My dad stood behind the window of the baby ward, so close that he fogged the glass with his breathing. He scanned the many baby faces searching for mine. In a letter he later wrote me, he described all the babies as looking “like fruit in a fruit display.” When he found the baby with the index card reading “Abbott,” he studied my face and wondered if I would be like Angela Davis, the Black Panther activist famous for her Afro, her fist held high in court. “My hope was that you’d grab the world by the ears,” he wrote, “and carry on the revolution for ‘The Good.’”

But I wasn’t named Angela. My parents wanted a hyphenated name “like a real Southern belle,” Dad would later explain, “like Peggy-Sue or Betty-Joe.” After searching through books of names at the hospital, my parents decided on Alysia-Rebeccah, which translates as “captivating peacemaker.” They’d call me A-R for short.

Later, in the hospital room, my mother lay holding me against her chest. Her whole body ached. When she saw my dad, she smiled and placed me in his arms. I was smaller than he’d expected. He didn’t know how to hold me, and my mom laughed, showing him. My dad said I squirmed like a small reptile in his hand and then peed on his arm. He was elated.

SUNDAY

Alysia – 1 egg, 1 jar cereal. 2 pieces of bread. 1 jar fruit.

Barbara – 1 piece of toast + butter – juice.

Steve – 2 pieces of toast + jelly.

Steve – 3 pieces of bacon – 2 eggs. 4 pieces of bread. 1 glass of juice.

Barbara – 1 piece of bread – cheese. Marshmallow. Juice. Handful of nuts and raisins.

Alysia – 6 tbls yogurt. 1/4 jar prunes. 1 marshmallow.

This note is a surprise in the middle of my dad’s 1971 notebook. It’s the only time I’ve seen my mother’s handwriting.
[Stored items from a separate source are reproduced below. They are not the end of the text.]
(** ** The feature compatibility version *)
Ltac raises_nothing := repeat (apply Forall_cons; split; [done|]); apply Forall_nil.
Context {SV : Semver}.
Local Existing Instances removal_provider removal_k8s.
Abbreviation M := (GoM (list removal * W)).

Definition updated (s : StatefulSet) : Prop := (sts_Replicas s ≤ sts_UpdatedReplicas s)%Z.
Lemma up_to_date_emits (cr : SmartCluster) :
  emits (isAllSfsUpToDate cr : M bool) (λ r d,
    r = Ok true ∧ (∃ sets, d = [Listed sets] ∧ Forall updated sets) ∨ r ≠ Ok true ∧ Forall (λ e, ∀ v, e ≠ Raised v) d).
Proof.
  unfold isAllSfsUpToDate. eapply emits_wrap_bind; [apply emits_recorded| |intros e d ->; right; split; [done|constructor]].
  intros sets d ->.
  assert (emits (isStsListUpToDate cr sets : M bool) (λ r d, d = [] ∧ (r = Ok true → Forall updated sets))) as Hl.
  { induction sets as [|s sets IH]; cbn [isStsListUpToDate]; [by apply emits_ret|].
    apply emits_quiet_bind; [apply quiet_try, quiet_quietly| |done]. intros [pods|e]; [|by apply emits_throw].
    destruct (_ <? _)%Z eqn:Eu; cbn [orb]; [by apply emits_ret|]. case_match; [by apply emits_ret|].
    eapply emits_conseq; [exact IH|]. intros r d [-> Hr]. split; [done|]. intros Hok. constructor; [|auto].
    apply Z.ltb_ge in Eu. exact Eu. }
  eapply emits_conseq; [exact Hl|]. intros r d [-> Hr]. destruct (decide (r = Ok true)) as [->|Hn].
  - left. split; [done|]. exists sets. split; [done|auto].
  - right. split; [done|]. by raises_nothing.
Qed.
Lemma getFCV_emits (cr : CtlCluster) :
  emits (getFCV cr : M string) (λ r d, match r with Ok v => d = [Has v] | Err _ => d = [] end).
Proof.
  unfold getFCV. apply emits_quiet_bind; [apply quiet_lift| |done]. intros rs. apply reached_bind; [|done]. intros C.
  apply emits_defer; [apply quiet_quietly|]. eapply emits_conseq; [apply emits_recorded|]. by intros [] d ->.
Qed.
Lemma setFCV_emits (cr : CtlCluster) version v mm :
  NewSemver version = Some v → MajorMinor v = Ok mm →
  emits (setFCV cr version : M unit) (λ _ d, d = [] ∨ d = [Raised mm]).
Proof.
  intros Hv Hmm. unfold setFCV. case_bool_decide; [apply emits_throw; by left|]. rewrite Hv.
  assert (∀ rs (C : Client W), emits (deferM (mp_Disconnect (MongoClientProvider := removal_provider))
    (liftR (MajorMinor v) ≫= λ mm, cSetFCV (Client := removal_client rs C) mm) : M unit) (λ _ d, d = [] ∨ d = [Raised mm])) as Hset.
  { intros rs C. apply emits_defer; [apply quiet_quietly|]. rewrite Hmm.
    apply (emits_conseq _ (λ _ d, d = [Raised mm])); [apply emits_recorded|by right]. }
  eapply emits_wrap_bind with (Q1 := λ r d, d = [] ∧ match r with Ok C => ∃ rs C0, C = removal_client rs C0 | Err _ => True end).
  - destruct (cr_ShardingEnabled cr); [eapply emits_conseq; [apply reached_emits|]; intros [C|e] d [-> Hr]; naive_solver|].
    apply emits_quiet_bind; [apply quiet_lift| |done]. intros rs.
    eapply emits_conseq; [apply reached_emits|]; intros [C|e] d [-> Hr]; naive_solver.
  - intros ? d [-> (rs & C & ->)]. apply Hset.
  - intros e d [-> _]. by left.
Qed.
Unlike my father’s scrunched and tight letters, her script is neat and controlled, slanted to the right, leaning toward the future. She writes with a thin, blue, felt-tip pen. Perhaps money is tight. Perhaps she’s worried about our nutritional intake. It’s a concerned hand, a loving maternal hand that writes out the meals for the day.

The week before, my father had lost his job at the Atlanta Mental Health and Retardation Center, a job my mother had helped him get. So during these months, while my mother was pursuing her master’s in psychology and working every day at the clinic, my father worked on selling his comic strips to underground newspapers. He also stayed at home with his eighteen-month-old daughter, playing the revolutionary role of househusband.

Every day, after making calls and mailing off query letters, Dad would put me in the stroller and walk me into Lullwater Park. From a small paper sack, he ripped pieces of stale bread and handed them to me to toss in the water for the ducks. I loved watching the ducks quack and splash as they struggled to get every crumb.

Because of money concerns, my mom and dad moved their fish tanks into a larger apartment, which they shared with a roommate, an antiwar student named Bill. After work one afternoon, my mom came home to find my dad sitting with Bill and his friends Jeff and Phoenix on the sofa while I played on the oriental rug with a pink wind-up musical giraffe. My mom announced that she felt “intense feelings of love for everyone.” My father told me how she liked to imagine everyone as part of one big family.